--- RECORD EXCERPTS Enclosed Below ---
Lemma restart_run_inv (fuel : nat) (g : Game) (r : RandStream)
      (g' : Game) (r' : RandStream) :
  0 <= highScore g -> (10 | highScore g) ->
  Game.restart fuel g r = Ok (g', r') -> run_inv g'.
Proof.
  intros Hh Hd H. unfold Game.restart in H. cbv zeta in H. unfold bind in H.
  destruct (Food.generateFood fuel _ _ _ _ r) as [[f r1]|e];
    [|discriminate].
  unfold ret in H. injection H as <- _.
  unfold run_inv. simpl.
  split; [reflexivity|]. split; [lia|]. split; [apply Z.divide_0_r|].
  split; [lia|]. split; [lia|]. split; assumption.
Qed.

Lemma processInput_run_inv (kb : Keyboard) (g : Game) :
  run_inv g -> run_inv (Game.processInput kb g).
Proof.
  intros H.
  destruct (processInput_cases kb g) as [E|[[d [_ E]]|[E|E]]]; rewrite E;
    try exact H.
  unfold run_inv. simpl.
  assert (Hset : body (Snake.setDirection d (snake g)) = body (snake g) /\
                 growing (Snake.setDirection d (snake g)) = growing (snake g)).
  { unfold Snake.setDirection.
    match goal with |- context [if ?c then _ else _] => destruct c end;
      split; reflexivity. }
  destruct Hset as [-> ->]. exact H.
Qed.

Lemma update_run_inv (fuel : nat) (g : Game) (r : RandStream)
      (g' : Game) (r' : RandStream) :
  game_inv g -> run_inv g ->
  Game.update fuel g r = Ok (g', r') ->
  run_inv g' /\ highScore g' = highScore g /\
  (score g' = score g \/ score g' = score g + 10 \/ score g' = score g + 50) /\
  (List.length (body (snake g)) <= List.length (body (snake g'))
   <= S (List.length (body (snake g))))%nat.
Proof.
  intros Hinv Hrinv H.
  assert (Hidle : gameOver g = true \/ paused g = true ->
                  run_inv g' /\ highScore g' = highScore g /\
                  (score g' = score g \/ score g' = score g + 10 \/
                   score g' = score g + 50) /\
                  (List.length (body (snake g))
                   <= List.length (body (snake g'))
                   <= S (List.length (body (snake g))))%nat).
  { intros Hi. rewrite (update_idle fuel g r Hi) in H. injection H as <- _.
    split; [exact Hrinv|]. split; [reflexivity|]. split; [left; reflexivity|].
    lia. }
  destruct (gameOver g) eqn:Hover; [apply Hidle; left; reflexivity|].
  destruct (paused g) eqn:Hpaused; [apply Hidle; right; reflexivity|].
  clear Hidle.
  pose proof Hinv as [Hboard [Hlen [Hkind [Hscore Halive]]]].
  pose proof (kind_value _ Hkind) as Hv.
  destruct Hrinv as [Hchain [Hlen601 [Hdiv [Hlow [Hspeed [Hhigh Hhdiv]]]]]].
  destruct (Halive Hover) as [Hnd0 [Hon0 _]].
  assert (Hfit0 : (List.length (body (snake g)) <= 30 * 20)%nat).
  { apply body_fits_board; [exact Hnd0|]. rewrite Hboard in Hon0.
    exact Hon0. }
  destruct (update_needs_move fuel g r g' r' (conj Hover Hpaused) H)
    as [s' Hmove].
  rewrite (update_running fuel g r s' (conj Hover Hpaused) Hmove) in H.
  cbv zeta in H.
  destruct (move_length _ _ Hmove) as [Hml Hge].
  pose proof (moved_chain g s' Hinv Hover Hchain Hmove) as Hchain'.
  assert (Hsp : 50 <= gameSpeed (Game.updateGameSpeed
                                   (set_snake s' (set_foodEaten false g)))
                <= 185).
  { apply updateGameSpeed_bounds. simpl score.
    unfold Int.max_int. destruct (growing (snake g)); lia. }
  assert (Hle : (List.length (body s') <= S (List.length (body (snake g))))%nat)
    by (destruct (growing s'), (growing (snake g)); lia).
  assert (Hplain : run_inv (Game.updateGameSpeed
                              (set_snake s' (set_foodEaten false g)))).
  { unfold run_inv. game_fields. split; [exact Hchain'|]. split; [lia|].
    split; [exact Hdiv|]. split; [lia|].
    split; [exact Hsp|]. split; assumption. }
  assert (Hdead : run_inv (set_gameOver true
                             (Game.updateGameSpeed
                                (set_snake s' (set_foodEaten false g))))).
  { exact Hplain. }
  destruct (GameBoard.isValidPosition (board g) (Snake.getHead s')) eqn:Hvalid;
    simpl negb in H; cbv iota in H;
    [|injection H as <- _; split; [exact Hdead|]; split; [reflexivity|];
      split; [left; reflexivity | simpl; lia]].
  destruct (Snake.checkSelfCollision s') eqn:Hcol;
    [injection H as <- _; split; [exact Hdead|]; split; [reflexivity|];
     split; [left; reflexivity | simpl; lia]|].
  destruct (moved_alive g s' Hinv Hover Hmove Hvalid Hcol)
    as [Hnd [Hon [_ Hgrow]]].
  destruct (Position_eqb (Snake.getHead s') (food_position (food g))) eqn:Heat;
    [|injection H as <- _; split; [exact Hplain|]; split; [reflexivity|];
      split; [left; reflexivity | simpl; lia]].
  destruct (Food.generateFood fuel (width (board g)) (height (board g))
                              (body s') (food g) r) as [[f1 r1]|e];
    [|discriminate].
  injection H as <- _.
  destruct (Hgrow eq_refl) as [Hg' _]. rewrite Hg' in Hml.
  pose proof (score_add_exact g s' Hinv Hover Hmove Hnd Hon) as Hadd.
  split; [|split; [reflexivity|]; split; [|simpl; lia]].
  - unfold run_inv. game_fields. rewrite Hadd.
    split; [exact Hchain'|]. split; [lia|].
    split.
    { apply Z.divide_add_r; [exact Hdiv|].
      destruct Hv as [-> | ->]; [exists 1 | exists 5]; reflexivity. }
    split; [lia|]. split; [exact Hsp|]. split; assumption.
  - game_fields. rewrite Hadd. destruct Hv as [-> | ->]; auto.
Qed.

Lemma saveHighScore_run_inv (g : Game) :
  run_inv g -> 0 <= score g ->
  run_inv (Game.saveHighScore g) /\ score g <= highScore (Game.saveHighScore g).
Proof.
  intros [Hchain [Hlen [Hdiv [Hlow [Hspeed [Hhigh Hhdiv]]]]]] Hs.
  rewrite saveHighScore_max. unfold run_inv. simpl.
  split; [|lia].
  split; [exact Hchain|]. split; [exact Hlen|]. split; [exact Hdiv|].
  split; [exact Hlow|]. split; [exact Hspeed|]. split; [lia|].
  destruct (Z.max_spec (score g) (highScore g)) as [[_ ->]|[_ ->]];
    assumption.
Qed.

Lemma handleGameOver_run_inv (fuel : nat) (choice : Z) (g : Game)
      (r : RandStream) (g' : Game) (r' : RandStream) :
  run_inv g -> 0 <= score g ->
  Game.handleGameOver fuel choice g r = Ok (g', r') ->
  run_inv g' /\ highScore g <= highScore g' /\
  (gameOver g = true -> gameOver g' = true -> score g' <= highScore g') /\
  (gameOver g = true -> gameOver g' = false ->
   choice_of choice = 114 /\ score g' = 0 /\
   snake g' = Snake.reset (snake g)).
Proof.
  intros Hrinv Hs H.
  destruct (gameOver g) eqn:Hover.
  2:{ unfold Game.handleGameOver in H. rewrite Hover in H.
      injection H as <- _. split; [exact Hrinv|]. split; [lia|].
      split; discriminate. }
  rewrite (handleGameOver_over fuel choice g r Hover) in H.
  destruct (saveHighScore_run_inv g Hrinv Hs) as [Hrinv1 Hle].
  assert (Hmono : highScore g <= highScore (Game.saveHighScore g))
    by (rewrite saveHighScore_max; simpl; lia).
  assert (Hover1 : gameOver (Game.saveHighScore g) = true)
    by (rewrite saveHighScore_max; exact Hover).
  assert (Hscore1 : score (Game.saveHighScore g) = score g)
    by (rewrite saveHighScore_max; reflexivity).
  assert (Hsnake1 : snake (Game.saveHighScore g) = snake g)
    by (rewrite saveHighScore_max; reflexivity).
  destruct (Z.eqb_spec (choice_of choice) 114) as [Hr|Hr].
  - pose proof Hrinv1 as [_ [_ [_ [_ [_ [Hh Hhd]]]]]].
    pose proof (restart_run_inv _ _ _ _ _ Hh Hhd H) as Hrinv'.
    unfold Game.restart in H. cbv zeta in H. unfold bind in H.
    destruct (Food.generateFood fuel _ _ _ _ r) as [[f1 r1]|e];
      [|discriminate].
    unfold ret in H. injection H as <- _.
    split; [exact Hrinv'|]. split; [exact Hmono|].
    split; [discriminate|]. intros _ _.
    split; [exact Hr|]. split; [reflexivity|]. simpl. rewrite Hsnake1.
    reflexivity.
  - destruct (choice_of choice =? 113); injection H as <- _.
    + split; [exact Hrinv1|]. split; [exact Hmono|].
      split; [intros _ _; simpl; lia|].
      simpl. rewrite Hover1. discriminate.
    + split; [exact Hrinv1|]. split; [exact Hmono|].
      split; [intros _ _; lia|]. rewrite Hover1. discriminate.
Qed.

(** One pass through the loop keeps both invariants, never lowers the high
    score, and leaves a game that is over only with its score committed. *)
Lemma run_iteration_run_inv (fuel : nat) (kb : Keyboard) (choice : Z)
      (g : Game) (r : RandStream) (g' : Game) (r' : RandStream) :
  game_inv g -> rand_stream_ok r -> run_inv g ->
  Game.run_iteration fuel kb choice g r = Ok (g', r') ->
  run_inv g' /\ highScore g <= highScore g' /\
  (gameOver g' = true -> score g' <= highScore g').
Proof.
  intros Hinv Hr Hrinv H. unfold Game.run_iteration in H. cbv zeta in H.
  unfold bind in H.
  destruct (Game.update fuel (Game.processInput kb g) r)
    as [[g1 r1]|e] eqn:E; [|discriminate].
  pose proof (processInput_inv kb g Hinv) as Hinv0.
  pose proof (processInput_run_inv kb g Hrinv) as Hrinv0.
  destruct (update_run_inv _ _ _ _ _ Hinv0 Hrinv0 E) as [Hrinv1 [Hh1 _]].
  destruct (update_inv _ _ _ _ _ Hinv0 Hr E) as [Hinv1 _].
  assert (Hh0 : highScore (Game.processInput kb g) = highScore g).
  { destruct (processInput_cases kb g) as [E0|[[d [_ E0]]|[E0|E0]]];
      rewrite E0; reflexivity. }
  destruct (gameOver g1) eqn:Hover1.
  - assert (Hs1 : 0 <= score g1) by (destruct Hinv1 as [_ [_ [_ [Hs _]]]]; lia).
    destruct (handleGameOver_run_inv _ _ _ _ _ _ Hrinv1 Hs1 H)
      as [Hrinv' [Hmono [Hcommitted _]]].
    split; [exact Hrinv'|]. split; [lia|]. intros Hover'.
    apply Hcommitted; [exact Hover1 | exact Hover'].
  - injection H as <- _. split; [exact Hrinv1|]. split; [lia|].
    rewrite Hover1. discriminate.
Qed.

Lemma reachable_run_inv (g : Game) (r : RandStream) :
  reachable g r ->
  run_inv g /\ (gameOver g = true -> score g <= highScore g).
Proof.
  induction 1 as [fuel r0 g r Hr0 Hnew
                 | fuel kb choice g r g' r' Hreach IH Hrun Hiter].
  - split; [apply (new_run_inv _ _ _ _ Hnew)|].
    destruct (new_inv _ _ _ _ Hr0 Hnew) as [_ [_ [Hover _]]].
    rewrite Hover. discriminate.
  - destruct IH as [Hrinv _].
    destruct (reachable_inv g r Hreach) as [Hinv Hr].
    destruct (run_iteration_run_inv _ _ _ _ _ _ _ Hinv Hr Hrinv Hiter)
      as [Hrinv' [_ Hc]].
    split; assumption.
Qed.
--- End of Enclosed RECORD EXCERPTS ---
If the word "Hhdiv" is on a line above, return that line.

EXPECTED ANSWER:
  destruct Hrinv as [Hchain [Hlen601 [Hdiv [Hlow [Hspeed [Hhigh Hhdiv]]]]]].
  intros [Hchain [Hlen [Hdiv [Hlow [Hspeed [Hhigh Hhdiv]]]]]] Hs.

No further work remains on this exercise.